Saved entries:
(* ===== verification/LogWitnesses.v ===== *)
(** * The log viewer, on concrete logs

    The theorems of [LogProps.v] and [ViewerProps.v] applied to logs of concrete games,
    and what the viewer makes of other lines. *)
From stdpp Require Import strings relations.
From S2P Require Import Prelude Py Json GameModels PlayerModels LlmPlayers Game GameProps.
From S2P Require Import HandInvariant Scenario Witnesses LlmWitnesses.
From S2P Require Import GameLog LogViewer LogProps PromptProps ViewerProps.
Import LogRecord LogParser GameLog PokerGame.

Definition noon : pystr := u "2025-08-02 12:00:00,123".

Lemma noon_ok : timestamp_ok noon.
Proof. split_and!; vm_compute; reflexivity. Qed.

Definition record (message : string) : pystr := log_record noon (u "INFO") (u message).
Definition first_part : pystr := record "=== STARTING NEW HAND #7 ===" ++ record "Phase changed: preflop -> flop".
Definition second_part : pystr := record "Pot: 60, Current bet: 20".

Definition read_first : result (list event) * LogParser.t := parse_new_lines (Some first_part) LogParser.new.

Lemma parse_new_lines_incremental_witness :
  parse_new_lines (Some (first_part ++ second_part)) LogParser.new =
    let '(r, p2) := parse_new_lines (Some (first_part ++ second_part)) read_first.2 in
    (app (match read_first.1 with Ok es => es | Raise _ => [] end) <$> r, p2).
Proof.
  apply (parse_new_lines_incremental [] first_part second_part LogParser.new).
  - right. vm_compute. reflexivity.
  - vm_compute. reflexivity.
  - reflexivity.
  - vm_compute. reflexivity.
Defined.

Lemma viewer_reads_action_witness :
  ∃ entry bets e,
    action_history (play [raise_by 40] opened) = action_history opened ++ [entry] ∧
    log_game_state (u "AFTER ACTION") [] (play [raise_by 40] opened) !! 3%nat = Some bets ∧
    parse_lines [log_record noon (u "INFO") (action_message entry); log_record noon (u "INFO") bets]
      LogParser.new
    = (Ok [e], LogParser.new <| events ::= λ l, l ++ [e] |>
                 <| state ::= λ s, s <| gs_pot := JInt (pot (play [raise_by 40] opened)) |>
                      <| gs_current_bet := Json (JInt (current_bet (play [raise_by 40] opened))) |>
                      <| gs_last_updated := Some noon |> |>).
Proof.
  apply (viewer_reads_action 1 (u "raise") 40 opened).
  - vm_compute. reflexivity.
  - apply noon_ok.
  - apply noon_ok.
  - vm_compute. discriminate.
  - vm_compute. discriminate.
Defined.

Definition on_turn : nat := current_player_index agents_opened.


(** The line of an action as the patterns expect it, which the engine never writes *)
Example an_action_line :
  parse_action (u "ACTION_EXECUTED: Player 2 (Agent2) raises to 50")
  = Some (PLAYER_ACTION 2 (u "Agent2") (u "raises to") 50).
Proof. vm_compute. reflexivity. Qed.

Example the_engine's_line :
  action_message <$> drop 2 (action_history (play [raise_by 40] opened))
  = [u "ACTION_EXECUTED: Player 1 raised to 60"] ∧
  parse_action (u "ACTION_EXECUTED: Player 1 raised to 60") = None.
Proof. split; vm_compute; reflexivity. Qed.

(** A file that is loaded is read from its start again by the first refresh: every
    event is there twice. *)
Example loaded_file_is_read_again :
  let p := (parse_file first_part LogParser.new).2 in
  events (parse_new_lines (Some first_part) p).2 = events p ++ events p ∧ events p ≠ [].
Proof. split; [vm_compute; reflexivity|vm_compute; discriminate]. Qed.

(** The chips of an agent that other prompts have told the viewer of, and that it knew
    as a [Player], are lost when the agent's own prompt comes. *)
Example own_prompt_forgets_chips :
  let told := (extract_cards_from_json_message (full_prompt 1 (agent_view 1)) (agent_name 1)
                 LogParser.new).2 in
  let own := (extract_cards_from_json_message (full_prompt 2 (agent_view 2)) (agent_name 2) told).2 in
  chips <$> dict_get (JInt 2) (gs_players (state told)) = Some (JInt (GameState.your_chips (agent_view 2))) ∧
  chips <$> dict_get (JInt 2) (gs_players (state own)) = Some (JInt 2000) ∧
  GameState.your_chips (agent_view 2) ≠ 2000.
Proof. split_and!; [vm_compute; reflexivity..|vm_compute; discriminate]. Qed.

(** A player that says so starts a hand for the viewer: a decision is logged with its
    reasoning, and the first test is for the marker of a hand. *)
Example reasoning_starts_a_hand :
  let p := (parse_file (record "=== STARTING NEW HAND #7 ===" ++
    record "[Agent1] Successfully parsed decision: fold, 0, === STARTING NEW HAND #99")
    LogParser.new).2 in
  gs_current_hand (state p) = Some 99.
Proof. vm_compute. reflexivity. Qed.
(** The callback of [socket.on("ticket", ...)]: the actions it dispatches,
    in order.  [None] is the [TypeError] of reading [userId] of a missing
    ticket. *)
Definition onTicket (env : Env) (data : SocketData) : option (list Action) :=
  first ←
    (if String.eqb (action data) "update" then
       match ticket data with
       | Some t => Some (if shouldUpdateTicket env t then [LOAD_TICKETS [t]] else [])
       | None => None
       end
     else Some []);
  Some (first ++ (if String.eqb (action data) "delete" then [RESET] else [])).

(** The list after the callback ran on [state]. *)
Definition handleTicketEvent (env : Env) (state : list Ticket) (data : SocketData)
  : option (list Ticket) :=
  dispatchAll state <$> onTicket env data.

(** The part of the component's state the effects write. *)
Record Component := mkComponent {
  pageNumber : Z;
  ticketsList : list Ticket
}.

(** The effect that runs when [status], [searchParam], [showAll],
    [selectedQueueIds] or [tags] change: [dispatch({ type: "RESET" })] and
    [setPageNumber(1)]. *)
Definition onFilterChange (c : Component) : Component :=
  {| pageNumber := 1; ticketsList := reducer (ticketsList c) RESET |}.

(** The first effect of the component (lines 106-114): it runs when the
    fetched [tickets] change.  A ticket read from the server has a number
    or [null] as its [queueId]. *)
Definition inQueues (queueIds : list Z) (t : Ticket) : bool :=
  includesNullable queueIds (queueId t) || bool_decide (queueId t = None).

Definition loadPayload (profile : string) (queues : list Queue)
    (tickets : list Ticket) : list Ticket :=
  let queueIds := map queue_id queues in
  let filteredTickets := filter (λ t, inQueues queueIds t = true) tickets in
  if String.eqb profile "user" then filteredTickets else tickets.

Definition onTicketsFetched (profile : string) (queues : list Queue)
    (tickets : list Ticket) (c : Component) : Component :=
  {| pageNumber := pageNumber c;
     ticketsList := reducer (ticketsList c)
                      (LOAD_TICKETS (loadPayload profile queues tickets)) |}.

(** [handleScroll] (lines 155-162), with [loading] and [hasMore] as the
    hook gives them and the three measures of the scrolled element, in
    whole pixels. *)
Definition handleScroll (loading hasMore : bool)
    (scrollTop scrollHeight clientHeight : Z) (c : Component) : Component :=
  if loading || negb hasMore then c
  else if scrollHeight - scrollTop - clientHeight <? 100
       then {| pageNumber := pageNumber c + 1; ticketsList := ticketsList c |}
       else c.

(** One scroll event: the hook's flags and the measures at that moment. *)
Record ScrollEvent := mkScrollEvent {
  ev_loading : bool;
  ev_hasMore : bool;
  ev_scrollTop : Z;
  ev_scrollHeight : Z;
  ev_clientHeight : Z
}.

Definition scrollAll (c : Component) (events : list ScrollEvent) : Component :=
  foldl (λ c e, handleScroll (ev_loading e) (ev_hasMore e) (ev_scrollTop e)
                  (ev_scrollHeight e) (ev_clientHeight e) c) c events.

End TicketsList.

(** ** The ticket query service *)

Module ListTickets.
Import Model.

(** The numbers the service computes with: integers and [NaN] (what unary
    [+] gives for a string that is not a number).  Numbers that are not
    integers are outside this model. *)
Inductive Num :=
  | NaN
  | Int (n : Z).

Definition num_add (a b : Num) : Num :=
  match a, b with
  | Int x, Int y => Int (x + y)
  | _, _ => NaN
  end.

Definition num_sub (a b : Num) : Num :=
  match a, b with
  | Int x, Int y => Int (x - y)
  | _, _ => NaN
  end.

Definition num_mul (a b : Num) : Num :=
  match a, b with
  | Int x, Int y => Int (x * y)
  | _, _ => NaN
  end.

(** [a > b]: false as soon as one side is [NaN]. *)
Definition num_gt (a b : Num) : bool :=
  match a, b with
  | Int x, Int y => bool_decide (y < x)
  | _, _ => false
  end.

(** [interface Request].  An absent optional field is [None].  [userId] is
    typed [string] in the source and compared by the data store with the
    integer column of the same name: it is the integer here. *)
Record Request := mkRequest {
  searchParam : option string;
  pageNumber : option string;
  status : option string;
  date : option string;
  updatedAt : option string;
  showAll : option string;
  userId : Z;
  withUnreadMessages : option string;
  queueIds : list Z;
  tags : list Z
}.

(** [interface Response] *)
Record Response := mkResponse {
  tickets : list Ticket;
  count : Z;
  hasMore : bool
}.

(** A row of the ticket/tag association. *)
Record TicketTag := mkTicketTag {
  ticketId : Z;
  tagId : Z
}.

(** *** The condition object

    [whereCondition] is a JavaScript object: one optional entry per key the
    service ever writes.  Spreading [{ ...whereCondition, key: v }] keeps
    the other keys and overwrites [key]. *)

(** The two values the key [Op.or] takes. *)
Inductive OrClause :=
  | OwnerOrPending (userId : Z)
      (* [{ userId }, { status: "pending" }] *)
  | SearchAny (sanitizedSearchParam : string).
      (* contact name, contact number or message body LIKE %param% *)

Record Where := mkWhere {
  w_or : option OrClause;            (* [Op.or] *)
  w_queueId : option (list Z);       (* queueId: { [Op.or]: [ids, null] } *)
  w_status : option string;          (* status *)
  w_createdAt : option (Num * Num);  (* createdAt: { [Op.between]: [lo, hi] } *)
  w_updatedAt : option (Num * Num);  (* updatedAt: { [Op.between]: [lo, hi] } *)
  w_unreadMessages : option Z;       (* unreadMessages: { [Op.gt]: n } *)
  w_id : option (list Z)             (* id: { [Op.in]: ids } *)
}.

* _EXERCISE DIRECTIONS_
Search the data and copy each line containing "discriminate".

* _ANSWER SPACE_
  - vm_compute. discriminate.
  - vm_compute. discriminate.
Proof. split; [vm_compute; reflexivity|vm_compute; discriminate]. Qed.
Proof. split_and!; [vm_compute; reflexivity..|vm_compute; discriminate]. Qed.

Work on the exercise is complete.